業欲の天体

イルカ巻き

序章 異世界に飛ばされて

プロローグ

 誰かが欲した、圧倒的な力を。

 誰かが欲した、皆からの称賛を。

 誰かが欲した、森羅万象の知見を。

 それらは我らを支配しようとする『欲』である。我らはそれに抗い、されど従いながら生きている。そんな、欲が渦巻く摩訶不思議な世界の夢を見た。


 とある夏の日の夜中、『森川 樹生もりかわ いつき』は目が覚めてしまった。時間は、2時16分。なんとも微妙な時間だ。もう一度寝ようと目を閉じるが、なかなか寝付けない。仕方なく布団から起き上がり、夜風に当たろうと外に散歩にでかけた。

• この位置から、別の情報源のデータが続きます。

(* ===== verification/Store.v ===== *)
(** * The job store

    [internal/scheduler/store.go] and [substract] of [util.go].  A store is a
    Go slice: a backing array and a length.  [Delete] shifts the array in place
    and [ToList] returns a slice of the same array, so a loop over [ToList]
    reads the array as later deletions leave it; [for_range] is that loop.
    Elements are pointers ([loc]); their identifiers are read through [ids]. *)
From S2P Require Import Prelude GoStd Entity Interfaces.

Definition loc : Set := positive.

Record Store := MkStore { arr : list loc; len : nat }.

(** The slice [s.jobs[:]]. *)
Definition view (s : Store) : list loc := take (len s) (arr s).

Definition store_wf (s : Store) : Prop := (len s ≤ length (arr s))%nat.

Definition NewStore : Store := MkStore [] 0.

Definition Len (s : Store) : nat := len s.

Definition Get (s : Store) (idx : nat) : option loc :=
  if bool_decide (len s ≤ idx)%nat then None else arr s !! idx.

(** [append(s.jobs, t)]: in place when the array has room, which no other slice
    observes here. *)
Definition Add (t : loc) (s : Store) : Store :=
  MkStore (view s ++ t :: drop (S (len s)) (arr s)) (S (len s)).

Section ids.
Context (ids : loc → string).

(** [Store.index] on the elements of the slice. *)
Fixpoint index_in (l : list loc) (id : string) : option nat :=
  match l with
  | [] => None
  | t :: l' => if bool_decide (ids t = id) then Some 0 else S <$> index_in l' id
  end.
Definition index (s : Store) (id : string) : option nat := index_in (view s) id.

Definition Find (s : Store) (id : string) : option loc :=
  i ← index s id; view s !! i.

(** [append(s.jobs[:idx], s.jobs[idx+1:]...)] moves the tail one place to the
    left and leaves the last slot of the array as it was. *)
Definition remove_at (idx : nat) (s : Store) : Store :=
  MkStore (take idx (arr s) ++ drop (S idx) (view s) ++ drop (pred (len s)) (arr s)) (pred (len s)).

Definition Delete (element : loc) (s : Store) : option loc * Store :=
  match index s (ids element) with
  | None => (None, s)
  | Some idx => (arr s !! idx, remove_at idx s)
  end.

(** ** Lemmas *)
Lemma view_length s : store_wf s → length (view s) = len s.
Proof. unfold store_wf, view. rewrite length_take. lia. Qed.

Lemma Add_wf t s : store_wf s → store_wf (Add t s).
Proof.
  intros H. pose proof (view_length s H). unfold store_wf, Add in *. simpl.
  rewrite length_app. simpl. lia.
Qed.

Lemma Add_view t s : store_wf s → view (Add t s) = view s ++ [t].
Proof.
  intros H. pose proof (view_length s H) as Hl. unfold view at 1, Add. simpl.
  rewrite take_app_ge by lia. by replace (S (len s) - length (view s)) with 1 by lia.
Qed.

Lemma index_in_spec l id i :
  index_in l id = Some i →
  (∃ t, l !! i = Some t ∧ ids t = id) ∧ ∀ k t, k < i → l !! k = Some t → ids t ≠ id.
Proof.
  revert i. induction l as [|t l IH]; intros i; simpl; [done|].
  case_bool_decide as Ht.
  - intros [= <-]. split; [eauto | lia].
  - destruct (index_in l id) as [k|]; [|done]. intros [= <-].
    destruct (IH k eq_refl) as [Hk Hb]. split; [done|].
    intros [|m] u Hm; simpl; [by intros [= <-] | apply Hb; lia].
Qed.

Lemma index_in_None l id : index_in l id = None ↔ id ∉ map ids l.
Proof.
  induction l as [|t l IH]; simpl; [split; [intros _; apply not_elem_of_nil|done]|].
  rewrite not_elem_of_cons. case_bool_decide; [split; [done | naive_solver]|].
  rewrite fmap_None, IH. naive_solver.
Qed.

Lemma index_bound s id i : store_wf s → index s id = Some i → (i < len s)%nat.
Proof.
  intros Hw Hi. apply index_in_spec in Hi as [(t & Ht & _) _].
  apply lookup_lt_Some in Ht. by rewrite view_length in Ht.
Qed.

Lemma remove_at_length i s :
  store_wf s → (i < len s)%nat → length (arr (remove_at i s)) = length (arr s).
Proof.
  intros Hw Hi. unfold remove_at. simpl.
  rewrite !length_app, length_take, !length_drop, view_length by done.
  unfold store_wf in Hw. lia.
Qed.

Lemma remove_at_wf i s : store_wf s → (i < len s)%nat → store_wf (remove_at i s).
Proof.
  intros Hw Hi. unfold store_wf. rewrite remove_at_length by done. simpl.
  unfold store_wf in Hw. lia.
Qed.

(** The slots of the array after a deletion. *)
Lemma remove_at_lookup i s k :
  store_wf s → (i < len s)%nat →
  arr (remove_at i s) !! k = arr s !! (if decide (i ≤ k < pred (len s))%nat then S k else k).
Proof.
  intros Hw Hi. pose proof (view_length s Hw) as Hl. unfold store_wf in Hw. unfold remove_at. cbn [arr].
  destruct (decide (k < i)%nat).
  { rewrite lookup_app_l by (rewrite length_take; lia). rewrite lookup_take_lt by lia.
    by rewrite decide_False by lia. }
  rewrite lookup_app_r by (rewrite length_take; lia). rewrite length_take, Nat.min_l by lia.
  destruct (decide (k < pred (len s))%nat).
  - rewrite decide_True by lia. rewrite lookup_app_l by (rewrite length_drop; lia).
    rewrite lookup_drop. unfold view. rewrite lookup_take_lt by lia. f_equal. lia.
  - rewrite decide_False by lia. rewrite lookup_app_r by (rewrite length_drop; lia).
    rewrite lookup_drop, length_drop. f_equal. lia.
Qed.

Lemma remove_at_view i s :
  store_wf s → (i < len s)%nat → view (remove_at i s) = take i (view s) ++ drop (S i) (view s).
Proof.
  intros Hw Hi. unfold view at 1, remove_at. simpl.
  pose proof (view_length s Hw) as Hl. unfold store_wf in Hw.
  rewrite app_assoc, take_app_le.
  - rewrite take_ge; [f_equal; unfold view; rewrite take_take; f_equal; lia|].
    rewrite length_app, length_take, length_drop. lia.
  - rewrite length_app, length_take, length_drop. lia.
Qed.

Lemma Delete_wf t s : store_wf s → store_wf (Delete t s).2.
Proof.
  intros Hw. unfold Delete. destruct (index s (ids t)) as [i|] eqn:E; [|done].
  apply remove_at_wf; [done | by eapply index_bound].
Qed.

Lemma Delete_view t s i :
  store_wf s → index s (ids t) = Some i →
  view (Delete t s).2 = take i (view s) ++ drop (S i) (view s).
Proof.
  intros Hw E. unfold Delete. rewrite E. apply remove_at_view; [done|]. by eapply index_bound.
Qed.

Lemma Delete_view_sub t s : store_wf s → view (Delete t s).2 `sublist_of` view s.
Proof.
  intros Hw. destruct (index s (ids t)) as [i|] eqn:E.
  - rewrite (Delete_view t s i) by done.
    rewrite <-(take_drop i (view s)) at 3. apply sublist_app; [done|].
    replace (S i) with (i + 1)%nat by lia. rewrite <-drop_drop. apply sublist_drop.
  - unfold Delete. by rewrite E.
Qed.

(** Identifiers are distinct. *)
Definition distinct (s : Store) : Prop := NoDup (map ids (view s)).

Lemma Delete_distinct t s : store_wf s → distinct s → distinct (Delete t s).2.
Proof.
  intros Hw Hd. unfold distinct.
  eapply sublist_NoDup; [exact Hd | exact (fmap_sublist ids _ _ (Delete_view_sub t s Hw))].
Qed.

Lemma Add_distinct t s :
  store_wf s → distinct s → ids t ∉ map ids (view s) → distinct (Add t s).
Proof.
  intros Hw Hd Ht. unfold distinct. rewrite Add_view, map_app by done.
  apply list.NoDup_app. split; [done|]. split; [|apply NoDup_singleton].
  intros x Hx Hx'. apply list_elem_of_singleton in Hx'. by subst.
Qed.

Lemma index_elem s t :
  distinct s → t ∈ view s → ∃ i, index s (ids t) = Some i ∧ view s !! i = Some t.
Proof.
  unfold distinct, index. intros Hd Ht. apply list_elem_of_lookup_1 in Ht as [k Hk].
  destruct (index_in (view s) (ids t)) as [i|] eqn:E.
  - exists i. split; [done|]. apply index_in_spec in E as [(u & Hu & Hid) _].
    assert (i = k) as ->; [|done].
    eapply (NoDup_lookup (map ids (view s))); [done | |].
    + by rewrite list_lookup_fmap, Hu; simpl; rewrite Hid.
    + by rewrite list_lookup_fmap, Hk.
  - apply index_in_None in E as []. apply (list_elem_of_fmap_2 ids).
    by eapply list_elem_of_lookup_2.
Qed.

Lemma Find_spec s id t : Find s id = Some t → t ∈ view s ∧ ids t = id.
Proof.
  unfold Find, index. intros H. apply bind_Some in H as (i & Hi & Ht).
  apply index_in_spec in Hi as [(u & Hu & Hid) _]. simplify_eq.
  split; [by eapply list_elem_of_lookup_2 | done].
Qed.

(** ** Properties *)

(** deleting a stored job whose identifier is unique returns that job,
    removes it and nothing else, and keeps the order of the others. *)
Lemma Delete_spec s t :
  store_wf s → distinct s → t ∈ view s →
  ∃ l1 l2, view s = l1 ++ t :: l2 ∧ (Delete t s).1 = Some t ∧
           view (Delete t s).2 = l1 ++ l2 ∧ Find (Delete t s).2 (ids t) = None.
Proof.
  intros Hw Hd Ht. destruct (index_elem s t Hd Ht) as (i & Hi & Hv).
  exists (take i (view s)), (drop (S i) (view s)).
  assert (view s = take i (view s) ++ t :: drop (S i) (view s)) as Hs
    by by rewrite take_drop_middle.
  split; [done|]. split; [|split].
  - unfold Delete. rewrite Hi. simpl. unfold view in Hv.
    by apply lookup_take_Some in Hv as [? _].
  - by apply Delete_view.
  - unfold Find, index. rewrite (Delete_view t s i) by done.
    assert (index_in (take i (view s) ++ drop (S i) (view s)) (ids t) = None) as ->; [|done].
    apply index_in_None. unfold distinct in Hd. rewrite Hs in Hd.
    rewrite map_app in Hd |- *. simpl in Hd.
    apply list.NoDup_app in Hd as (_ & H1 & H2). apply list.NoDup_cons in H2 as [H2 _].
    rewrite elem_of_app. intros [H|H]; [|done].
    eapply H1; [exact H | left].
Qed.
End ids.

(** ** Ranging over the jobs

    [for _, j := range s.jobs.ToList()]: the length is read once, each element
    is read from the backing array when its turn comes.  [St] is the state the
    body updates, [arr_of] its current array. *)
Section range.
Context {W St : Type} (arr_of : St → list loc).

 季節は夏だが、この時間にもなると少しばかし涼しく感じる。

 とある地方国公立大学への入学が決まり、一人暮らしを始めてから一年と四ヶ月が経っていた。夜道を歩きながら、時間の速さを感じていた。

 そして、上を見上げれば、そこには星空が広がっていた。ここが地方だからだろうか、東京に比べて街の明かりが少なく、星空がある程度きれいに見えていた。

 星空を眺めながらそんな些細なことを考えていると、一つの星に目が行った。その星は他の星と違って、点滅しているように見えた。

―飛行機か人工衛星の見間違いだろう。

そう思いながら歩けば、次第に眠気を感じてきたので、家に帰り、床に就いた。どうやら、今度はしっかり寝れそうだ。


「目覚めよ。異界の存在たちよ。」


 聞き慣れない声とともに目を覚ますと、いつもとは違う見慣れない光景が目の前に広がっていた。